My little artist starts with a single finger full of paint, then more fingers, and finishes with turning the pan upside down over his canvas, watching the paint ooze slowly down onto the surface. I suggest having your camera at the ready!
Also known as… anything can be a paintbrush!
We experiment a lot at our house. We enjoy seeing what works, what doesn’t, and what makes mom go a little crazy.
Cotton ball painting is one that works. Taking the same painting set up as finger painting, you can add a few things from around the house (that you don’t mind getting paint on) to use as “brushes.”
We’ve used whatever we could think of, including a paintbrush (of course), a foam brush, cotton balls, Q-tips, potatoes (ours were still too damp at the time we tried), tape, the eraser end of a pencil, and rice.
We have still yet to try some fun ideas like matchbox cars, balloons, glue, feathers, or old mittens and socks.
Whether make your own “dough” or purchase some at the store, this is a welcome activity for most kids. Kids can use tools from the kitchen and around the house to experiment with patterns, create towns, or even design unique clothing pieces.
Many of the tools we use as paintbrushes can also work as clay tools. This is also a discovery activity: What kind of pattern does a mitten make when you press it into the clay surface? How about when you stab a lump of clay with the base of a feather (or other similar item)? Who knows?!
That’s the beauty of open-ended play. Kids get to discover new things.
Tape on the floor is a great open-ended activity. The best tape for this is the blue painters tape because it pulls up easily when you’re finished playing.
Consider taping out roads for cars or boxes for sorting different objects.
At the library, we’ve even created an indoor “hike” for storytime, complete with rocks to leap from, a lake to swim through, and a fork in the path to loop us back through it all again!
This activity can also be used to work on balancing skills by taping down a simple line and taking turns “walking the beam” or creating hopscotch squares!
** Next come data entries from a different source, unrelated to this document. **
Definition decode_control (fuel : nat) : Dec DecodedFrame :=
  ctrl_type ← lift decode_uint;
  if ctrl_type =? CTRL_OPEN then
    local_id ← lift decode_uint;
    protocol ← lift decode_string;
    id ← lift decode_buffer;
    s ← get;
    handshake_state ← (if start s <? end_ s then Some <$> rest_of_buffer else mret None);
    mret (Control (FOpen local_id protocol id handshake_state))
  else if ctrl_type =? CTRL_CLOSE then
    local_id ← lift decode_uint; mret (Control (FClose local_id))
  else if ctrl_type =? CTRL_REJECT then
    remote_id ← lift decode_uint; mret (Control (FReject remote_id))
  else if ctrl_type =? CTRL_BATCH then
    current_channel ← lift decode_uint;
    s ← get;
    items ← batch_loop fuel (end_ s) current_channel [];
    mret (Batch items)
  else throw (PInvalidFrame ("unknown control type: " +:+ pretty (Z.to_N ctrl_type))).

Definition decode_frame_go (fuel : nat) : Dec DecodedFrame :=
  channel_id ← lift decode_uint;
  if channel_id =? 0 then decode_control fuel
  else
    message_type ← lift decode_uint;
    payload ← rest_of_buffer;
    mret (Message channel_id message_type payload).

Definition decode_frame (data : list Z) : outcome ProtomuxError DecodedFrame :=
  if len data =? 0 then Err (PInvalidFrame "empty frame")
  else (decode_frame_go (length data) (from_buffer data)).1.

(** ** Events, commands and handles *)

Inductive ChannelEvent : Type :=
| EvOpened (handshake : option (list Z))
| EvMessage (message_type : Z) (data : list Z)
| EvClosed (is_remote : bool).

(** [response] is the reply channel of a create. *)
Inductive MuxCommand : Type :=
| CreateChannel (protocol : string) (id handshake : option (list Z)) (response : Z)
| SendMessage (local_id message_type : Z) (data : list Z)
| CloseChannel (local_id : Z)
| Cork
| Uncork.

Record ChannelHandle : Type := mkHandle { hd_local_id : Z; hd_event_rx : Z }.

(** The user's handle; its [cmd_tx] is the way to the actor. *)
Record Channel : Type := mkChannel {
  ch_local_id : Z;
  ch_protocol : string;
  ch_id : option (list Z);
  ch_event_rx : Z;
  ch_opened : bool;
  ch_closed : bool
}.

(** [send] produces a command; [alive] says whether the actor still runs. *)
Definition Channel_send (alive : bool) (ch : Channel) (message_type : Z) (data : list Z) :
    outcome ProtomuxError MuxCommand :=
  if ch_closed ch then Err PChannelClosed
  else if alive then Ok (SendMessage (ch_local_id ch) message_type data) else Err PStreamClosed.

(** [wait_opened] over the events its queue holds: the answer, the handle and
    the events left, or [None] while it still waits.  [ended] says that the
    sender is gone, so that an empty queue answers [None] to [recv]. *)
Fixpoint wait_opened_loop (ended : bool) (ch : Channel) (queue : list ChannelEvent) :
    option (outcome ProtomuxError (option (list Z)) * Channel * list ChannelEvent) :=
  match queue with
  | EvOpened handshake :: queue =>
      Some (Ok handshake,
            mkChannel (ch_local_id ch) (ch_protocol ch) (ch_id ch) (ch_event_rx ch) true (ch_closed ch),
            queue)
  | EvClosed _ :: queue =>
      Some (Err PChannelClosed,
            mkChannel (ch_local_id ch) (ch_protocol ch) (ch_id ch) (ch_event_rx ch) (ch_opened ch) true,
            queue)
  | EvMessage _ _ :: queue => wait_opened_loop ended ch queue
  | [] => if ended then Some (Err PStreamClosed, ch, []) else None
  end.
Definition Channel_wait_opened (ended : bool) (ch : Channel) (queue : list ChannelEvent) :
    option (outcome ProtomuxError (option (list Z)) * Channel * list ChannelEvent) :=
  if ch_opened ch then Some (Ok None, ch, queue) else wait_opened_loop ended ch queue.

Definition Channel_close (ch : Channel) : Channel * option MuxCommand :=
  if ch_closed ch then (ch, None)
  else (mkChannel (ch_local_id ch) (ch_protocol ch) (ch_id ch) (ch_event_rx ch) (ch_opened ch) true,
        Some (CloseChannel (ch_local_id ch))).

(** What [Mux::create_channel] makes of the actor's answer. *)
Definition Mux_create_channel (protocol : string) (id : option (list Z))
    (answer : option (ProtomuxError + ChannelHandle)) : outcome ProtomuxError Channel :=
  match answer with
  | None => Err PStreamClosed
  | Some (inl e) => Err e
  | Some (inr h) => Ok (mkChannel (hd_local_id h) protocol id (hd_event_rx h) false false)
  end.

(** ** The actor's state *)

Record LocalChannel : Type := mkLocal {
  lc_protocol : string;
  lc_id : option (list Z);
  lc_remote_id : option Z;
  lc_event_tx : Z;
  lc_opened : bool;
  lc_closed : bool
}.

Record RemoteChannel : Type := mkRemote {
  rc_handshake_state : option (list Z);
  rc_local_id : option Z;
  rc_pending : list (Z * list Z)
}.

Record ChannelInfo : Type := mkInfo { ci_outgoing : list Z; ci_incoming : list Z }.

Record MuxState : Type := mkMuxState {
  ms_local : list (option LocalChannel);
  ms_free_ids : list Z;
  ms_remote : list (option RemoteChannel);
  ms_infos : gmap string ChannelInfo;
  ms_cork_depth : Z;
  ms_batch : list (Z * list Z)
}.

Definition MuxState_new : MuxState := mkMuxState [] [] [] ∅ 0 [].

(** The state of [run_mux]: its [MuxState] and [write_queue], the frames it has
    written, the events and answers it has sent (each with its queue, oldest
    first) and the number of event queues made. *)
Record Mux : Type := mkMux {
  mx_state : MuxState;
  mx_write_queue : list (list Z);
  mx_written : list (list Z);
  mx_events : list (Z * ChannelEvent);
  mx_responses : list (Z * (ProtomuxError + ChannelHandle));
  mx_queues : Z
}.

Definition Mux_start : Mux := mkMux MuxState_new [] [] [] [] 0.

Abbreviation MuxM := (M Mux ProtomuxError).

(** ** Access to the state *)

Definition upd_state (f : MuxState -> MuxState) (m : Mux) : Mux :=
  mkMux (f (mx_state m)) (mx_write_queue m) (mx_written m) (mx_events m) (mx_responses m) (mx_queues m).
Definition set_locals (l : list (option LocalChannel)) (s : MuxState) : MuxState :=
  mkMuxState l (ms_free_ids s) (ms_remote s) (ms_infos s) (ms_cork_depth s) (ms_batch s).
Definition set_free_ids (l : list Z) (s : MuxState) : MuxState :=
  mkMuxState (ms_local s) l (ms_remote s) (ms_infos s) (ms_cork_depth s) (ms_batch s).
Definition set_remotes (l : list (option RemoteChannel)) (s : MuxState) : MuxState :=
  mkMuxState (ms_local s) (ms_free_ids s) l (ms_infos s) (ms_cork_depth s) (ms_batch s).
Definition set_infos (i : gmap string ChannelInfo) (s : MuxState) : MuxState :=
  mkMuxState (ms_local s) (ms_free_ids s) (ms_remote s) i (ms_cork_depth s) (ms_batch s).
Definition set_cork (d : Z) (s : MuxState) : MuxState :=
  mkMuxState (ms_local s) (ms_free_ids s) (ms_remote s) (ms_infos s) d (ms_batch s).
Definition set_batch (b : list (Z * list Z)) (s : MuxState) : MuxState :=
  mkMuxState (ms_local s) (ms_free_ids s) (ms_remote s) (ms_infos s) (ms_cork_depth s) b.

Definition update (f : MuxState -> MuxState) : MuxM unit := fun m => (Ok tt, upd_state f m).
Definition gets {A} (f : MuxState -> A) : MuxM A := fun m => (Ok (f (mx_state m)), m).

(** An encoder's bytes. *)
Definition encoded (o : outcome EncodingError (list Z)) : MuxM (list Z) :=
  match o with Ok bs => mret bs | Err e => throw (PEncoding e) | Panic => panic end.

(** [write_queue.push_back(frame)] *)
Definition push_frame (frame : list Z) : MuxM unit := fun m =>
  (Ok tt, mkMux (mx_state m) (mx_write_queue m ++ [frame]) (mx_written m) (mx_events m)
            (mx_responses m) (mx_queues m)).
(** [mpsc::unbounded_channel] *)
Definition unbounded_channel : MuxM Z := fun m =>
  (Ok (mx_queues m),
   mkMux (mx_state m) (mx_write_queue m) (mx_written m) (mx_events m) (mx_responses m) (mx_queues m + 1)).
(** [let _ = event_tx.send(ev)] *)
Definition send_event (event_tx : Z) (ev : ChannelEvent) : MuxM unit := fun m =>
  (Ok tt, mkMux (mx_state m) (mx_write_queue m) (mx_written m) (mx_events m ++ [(event_tx, ev)])
            (mx_responses m) (mx_queues m)).
(** [let _ = response.send(result)] *)
Definition respond (response : Z) (r : ProtomuxError + ChannelHandle) : MuxM unit := fun m =>
  (Ok tt, mkMux (mx_state m) (mx_write_queue m) (mx_written m) (mx_events m)
            (mx_responses m ++ [(response, r)]) (mx_queues m)).
Lemma channel_key_inj p id p' id' :
  opt_ok bytes_ok id -> opt_ok bytes_ok id' ->
  channel_key p id = channel_key p' id' <-> p = p' /\ buffer_norm id = buffer_norm id'.
Proof.
  intros Hid Hid'.
  assert (forall o, opt_ok bytes_ok o -> bytes_ok (default [] o)) as Hd.
  { intros [l|] Ho; [by apply (Ho l)|constructor]. }
  split.
  - rewrite !channel_key_default. intros E.
    apply hash_split in E as [-> E]; [|by apply to_hex_no_hash, Hd..]. split; [done|].
    apply to_hex_inj in E; [|by apply Hd..].
    destruct id as [[|]|], id' as [[|]|]; cbn in *; congruence.
  - intros [-> E]. by rewrite <- (channel_key_norm p' id), E, channel_key_norm.
Qed.
(* ===== verification/ProtomuxNet.v ===== *)
(** * ProtomuxNet: two multiplexers over one connection

    Two actors, each writing frames the other reads in order.  A side's log is
    the list of the commands it has handled; [speaks] says that the frames it
    has written, queued and batched, read back, are exactly the channels and
    messages of that log.  [net_run] is any interleaving of commands, writes and
    reads on the two sides. *)

From S2P Require Import Prelude RustStd Persistent CompactEncoding Codec Protomux ProtomuxWire ProtomuxProofs.

#[local] Open Scope Z_scope.

(** ** Logs *)

(** The channels a log creates, and their keys. *)
Definition creations (log : list MuxCommand) : list (string * option (list Z) * option (list Z)) :=
  omap (fun c => match c with CreateChannel p id hs _ => Some (p, id, hs) | _ => None end) log.
Definition creation_key (c : string * option (list Z) * option (list Z)) : string := channel_key c.1.1 c.1.2.
Definition keys (log : list MuxCommand) : list string := creation_key <$> creations log.
(** The messages a log sends on a channel, once the channel exists; [made] is
    the number of channels made before. *)
Fixpoint sends (lid made : Z) (log : list MuxCommand) : list (Z * list Z) :=
  match log with
  | [] => []
  | CreateChannel _ _ _ _ :: log => sends lid (made + 1) log
  | SendMessage l t d :: log =>
      (if decide (l = lid /\ 1 <= lid <= made) then [(t, d)] else []) ++ sends lid made log
  | _ :: log => sends lid made log
  end.

(** A bound on what a log adds to the buffers. *)
Definition command_cost (c : MuxCommand) : Z :=
  match c with SendMessage _ _ d => 32 + len d | _ => 1 end.
Definition log_cost (log : list MuxCommand) : Z := foldr (fun c n => command_cost c + n) 0 log.

Lemma creations_snoc log c :
  creations (log ++ [c]) =
  creations log ++ match c with CreateChannel p id hs _ => [(p, id, hs)] | _ => [] end.
Proof. unfold creations. rewrite omap_app. by destruct c. Qed.
Lemma keys_snoc log c :
  keys (log ++ [c]) = keys log ++ match c with CreateChannel p id _ _ => [channel_key p id] | _ => [] end.
Proof. unfold keys. rewrite creations_snoc, fmap_app. by destruct c. Qed.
I like to bake. When I do, my little overlord helps out by climbing up onto his stepping stool to play with flour on the counter next to me. Usually he brings a car or truck along with him, but he also enjoys using his hands and fingers to make tracks in the flour and lifting and “sifting” it in between his fingers. He is happy playing with flour for hours.
On some weekends, the cleanup is pretty straight forward. On others, this activity results in most of the flour on the floor. And, as I mentioned before, I have a helper for cleanup (most of the time).
Are you familiar with the children’s book If You Give a Mouse a Cookie?
Well, if you give my son any kind of arguably messy activity to do, he will want to clean his hands when he’s done. And when he gets to the sink, he’ll want to use bubbles… and toys… and sometimes trucks.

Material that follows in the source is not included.